Data under study
(** * The repository registry of the release-tracker bot (bot.py)

    A shallow embedding of the registry subsystem of [bot.py]: the identifier
    extractor ([extract_repos_from_text]), the identifier validator
    ([validate_repo_exists]), the registry store ([load_tracked],
    [save_tracked]) and the three reconciling handlers
    ([process_repo_addition], [remove_cmd], [clearall_cmd]), with the list
    handler ([list_cmd]) beside them.

    Conventions of the embedding.
    - A Python [str] is a [string]; a character is a code point below 256.
      The non Latin-1 characters of the message literals are kept as the
      bytes of their UTF-8 form.
    - A Python [set] of strings is a [gset string]; the order in which a
      [for] loop visits it is not fixed by the language and is a parameter
      ([set_iter]).
    - A Python list is a [list]; [bytes] is [list byte].
    - The network is a parameter ([Network]): what a request returns and how
      the outside world changes. Handlers run in a state and exception monad
      over the network state and the trace of what they did. *)

From Stdlib Require Import ZArith NArith Lia List Bool Ascii String.
From Stdlib.Strings Require Import Byte.
From stdpp Require Import base decidable option list gmap strings pretty.

Import ListNotations.
Local Open Scope string_scope.
Local Open Scope list_scope.

(** stdpp freezes [String.append] under [simpl]; the texts here are built by
    appending, so it is let to compute again. *)
#[global] Arguments String.append !_ _ / : simpl nomatch.

(** ** Text *)

Module Text.

(** [text.replace(old, new)] for one-character [old] and [new]. *)
Fixpoint replace (old new : ascii) (s : string) : string :=
  match s with
  | EmptyString => EmptyString
  | String c s' => String (if Ascii.eqb c old then new else c) (replace old new s')
  end.

(** [s.startswith(p)], returning what follows the prefix. *)
Fixpoint strip_prefix (p s : string) : option string :=
  match p with
  | EmptyString => Some s
  | String a p' =>
      match s with
      | String b s' => if Ascii.eqb a b then strip_prefix p' s' else None
      | EmptyString => None
      end
  end.

(** The first [n] characters of [s]. *)
Fixpoint take (n : nat) (s : string) : string :=
  match n, s with
  | S n', String c s' => String c (take n' s')
  | _, _ => EmptyString
  end.

(** [sep.join(l)]. *)
Fixpoint join (sep : string) (l : list string) : string :=
  match l with
  | [] => EmptyString
  | [x] => x
  | x :: l' => x +:+ sep +:+ join sep l'
  end.

Definition in_range (lo hi c : ascii) : bool :=
  (nat_of_ascii lo <=? nat_of_ascii c)%nat && (nat_of_ascii c <=? nat_of_ascii hi)%nat.

End Text.

(** ** Regular expressions, as [re] matches them

    A backtracking matcher in continuation-passing style for the fragment of
    Python's [re] syntax that the bot's pattern uses: literal text, a greedy
    [+] over a character class, a greedy [?], sequencing and capturing
    groups. The continuation receives what is left of the text and the
    groups captured so far; a failing continuation makes the matcher try its
    next alternative, as the [re] engine does. *)

Module Re.

Inductive regex : Type :=
| Lit (s : string)
| ClassPlus (p : ascii -> bool)
| Opt (r : regex)
| Seq (r1 r2 : regex)
| Group (r : regex).

Definition result : Type := list string * string.
Definition cont : Type := string -> list string -> option result.

(** [p+], greedy: take as many characters as possible, give back one at a
    time while the continuation fails. *)
Fixpoint plus_greedy (p : ascii -> bool) (s : string) (k : string -> option result)
  : option result :=
  match s with
  | EmptyString => None
  | String c s' =>
      if p c then
        match plus_greedy p s' k with
        | Some x => Some x
        | None => k s'
        end
      else None
  end.

(** The text consumed between [s] and its suffix [s']. *)
Definition consumed (s s' : string) : string :=
  Text.take (String.length s - String.length s') s.

Fixpoint run (r : regex) (s : string) (caps : list string) (k : cont) : option result :=
  match r with
  | Lit l =>
      match Text.strip_prefix l s with
      | Some s' => k s' caps
      | None => None
      end
  | ClassPlus p => plus_greedy p s (fun s' => k s' caps)
  | Opt r1 =>
      match run r1 s caps k with
      | Some x => Some x
      | None => k s caps
      end
  | Seq r1 r2 => run r1 s caps (fun s' caps' => run r2 s' caps' k)
  | Group r1 => run r1 s caps (fun s' caps' => k s' (caps' ++ [consumed s s']))
  end.

(** [pattern.match(s)]: the groups of the match at the start of [s] and the
    text after the match. *)
Definition match_at (r : regex) (s : string) : option result :=
  run r s [] (fun s' caps => Some (caps, s')).

(** [re.findall]: scan from the left; after a match go on where it ended
    (one character further when it was empty), else one character further.
    Every step moves at least one character forward, so [S (length s)] steps
    are enough. *)
Fixpoint findall_from (fuel : nat) (r : regex) (s : string) : list (list string) :=
  match fuel with
  | O => []
  | S fuel' =>
      match match_at r s with
      | Some (caps, s') =>
          caps :: (if (String.length s' <? String.length s)%nat
                   then findall_from fuel' r s'
                   else match s with
                        | EmptyString => []
                        | String _ t => findall_from fuel' r t
                        end)
      | None =>
          match s with
          | EmptyString => []
          | String _ t => findall_from fuel' r t
          end
      end
  end.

Your assignment
With nothing omitted, set down all of the records again.

Completed task
(** * The repository registry of the release-tracker bot (bot.py)

    A shallow embedding of the registry subsystem of [bot.py]: the identifier
    extractor ([extract_repos_from_text]), the identifier validator
    ([validate_repo_exists]), the registry store ([load_tracked],
    [save_tracked]) and the three reconciling handlers
    ([process_repo_addition], [remove_cmd], [clearall_cmd]), with the list
    handler ([list_cmd]) beside them.

    Conventions of the embedding.
    - A Python [str] is a [string]; a character is a code point below 256.
      The non Latin-1 characters of the message literals are kept as the
      bytes of their UTF-8 form.
    - A Python [set] of strings is a [gset string]; the order in which a
      [for] loop visits it is not fixed by the language and is a parameter
      ([set_iter]).
    - A Python list is a [list]; [bytes] is [list byte].
    - The network is a parameter ([Network]): what a request returns and how
      the outside world changes. Handlers run in a state and exception monad
      over the network state and the trace of what they did. *)

From Stdlib Require Import ZArith NArith Lia List Bool Ascii String.
From Stdlib.Strings Require Import Byte.
From stdpp Require Import base decidable option list gmap strings pretty.

Import ListNotations.
Local Open Scope string_scope.
Local Open Scope list_scope.

(** stdpp freezes [String.append] under [simpl]; the texts here are built by
    appending, so it is let to compute again. *)
#[global] Arguments String.append !_ _ / : simpl nomatch.

(** ** Text *)

Module Text.

(** [text.replace(old, new)] for one-character [old] and [new]. *)
Fixpoint replace (old new : ascii) (s : string) : string :=
  match s with
  | EmptyString => EmptyString
  | String c s' => String (if Ascii.eqb c old then new else c) (replace old new s')
  end.

(** [s.startswith(p)], returning what follows the prefix. *)
Fixpoint strip_prefix (p s : string) : option string :=
  match p with
  | EmptyString => Some s
  | String a p' =>
      match s with
      | String b s' => if Ascii.eqb a b then strip_prefix p' s' else None
      | EmptyString => None
      end
  end.

(** The first [n] characters of [s]. *)
Fixpoint take (n : nat) (s : string) : string :=
  match n, s with
  | S n', String c s' => String c (take n' s')
  | _, _ => EmptyString
  end.

(** [sep.join(l)]. *)
Fixpoint join (sep : string) (l : list string) : string :=
  match l with
  | [] => EmptyString
  | [x] => x
  | x :: l' => x +:+ sep +:+ join sep l'
  end.

Definition in_range (lo hi c : ascii) : bool :=
  (nat_of_ascii lo <=? nat_of_ascii c)%nat && (nat_of_ascii c <=? nat_of_ascii hi)%nat.

End Text.

(** ** Regular expressions, as [re] matches them

    A backtracking matcher in continuation-passing style for the fragment of
    Python's [re] syntax that the bot's pattern uses: literal text, a greedy
    [+] over a character class, a greedy [?], sequencing and capturing
    groups. The continuation receives what is left of the text and the
    groups captured so far; a failing continuation makes the matcher try its
    next alternative, as the [re] engine does. *)

Module Re.

Inductive regex : Type :=
| Lit (s : string)
| ClassPlus (p : ascii -> bool)
| Opt (r : regex)
| Seq (r1 r2 : regex)
| Group (r : regex).

Definition result : Type := list string * string.
Definition cont : Type := string -> list string -> option result.

(** [p+], greedy: take as many characters as possible, give back one at a
    time while the continuation fails. *)
Fixpoint plus_greedy (p : ascii -> bool) (s : string) (k : string -> option result)
  : option result :=
  match s with
  | EmptyString => None
  | String c s' =>
      if p c then
        match plus_greedy p s' k with
        | Some x => Some x
        | None => k s'
        end
      else None
  end.

(** The text consumed between [s] and its suffix [s']. *)
Definition consumed (s s' : string) : string :=
  Text.take (String.length s - String.length s') s.

Fixpoint run (r : regex) (s : string) (caps : list string) (k : cont) : option result :=
  match r with
  | Lit l =>
      match Text.strip_prefix l s with
      | Some s' => k s' caps
      | None => None
      end
  | ClassPlus p => plus_greedy p s (fun s' => k s' caps)
  | Opt r1 =>
      match run r1 s caps k with
      | Some x => Some x
      | None => k s caps
      end
  | Seq r1 r2 => run r1 s caps (fun s' caps' => run r2 s' caps' k)
  | Group r1 => run r1 s caps (fun s' caps' => k s' (caps' ++ [consumed s s']))
  end.

(** [pattern.match(s)]: the groups of the match at the start of [s] and the
    text after the match. *)
Definition match_at (r : regex) (s : string) : option result :=
  run r s [] (fun s' caps => Some (caps, s')).

(** [re.findall]: scan from the left; after a match go on where it ended
    (one character further when it was empty), else one character further.
    Every step moves at least one character forward, so [S (length s)] steps
    are enough. *)
Fixpoint findall_from (fuel : nat) (r : regex) (s : string) : list (list string) :=
  match fuel with
  | O => []
  | S fuel' =>
      match match_at r s with
      | Some (caps, s') =>
          caps :: (if (String.length s' <? String.length s)%nat
                   then findall_from fuel' r s'
                   else match s with
                        | EmptyString => []
                        | String _ t => findall_from fuel' r t
                        end)
      | None =>
          match s with
          | EmptyString => []
          | String _ t => findall_from fuel' r t
          end
      end
  end.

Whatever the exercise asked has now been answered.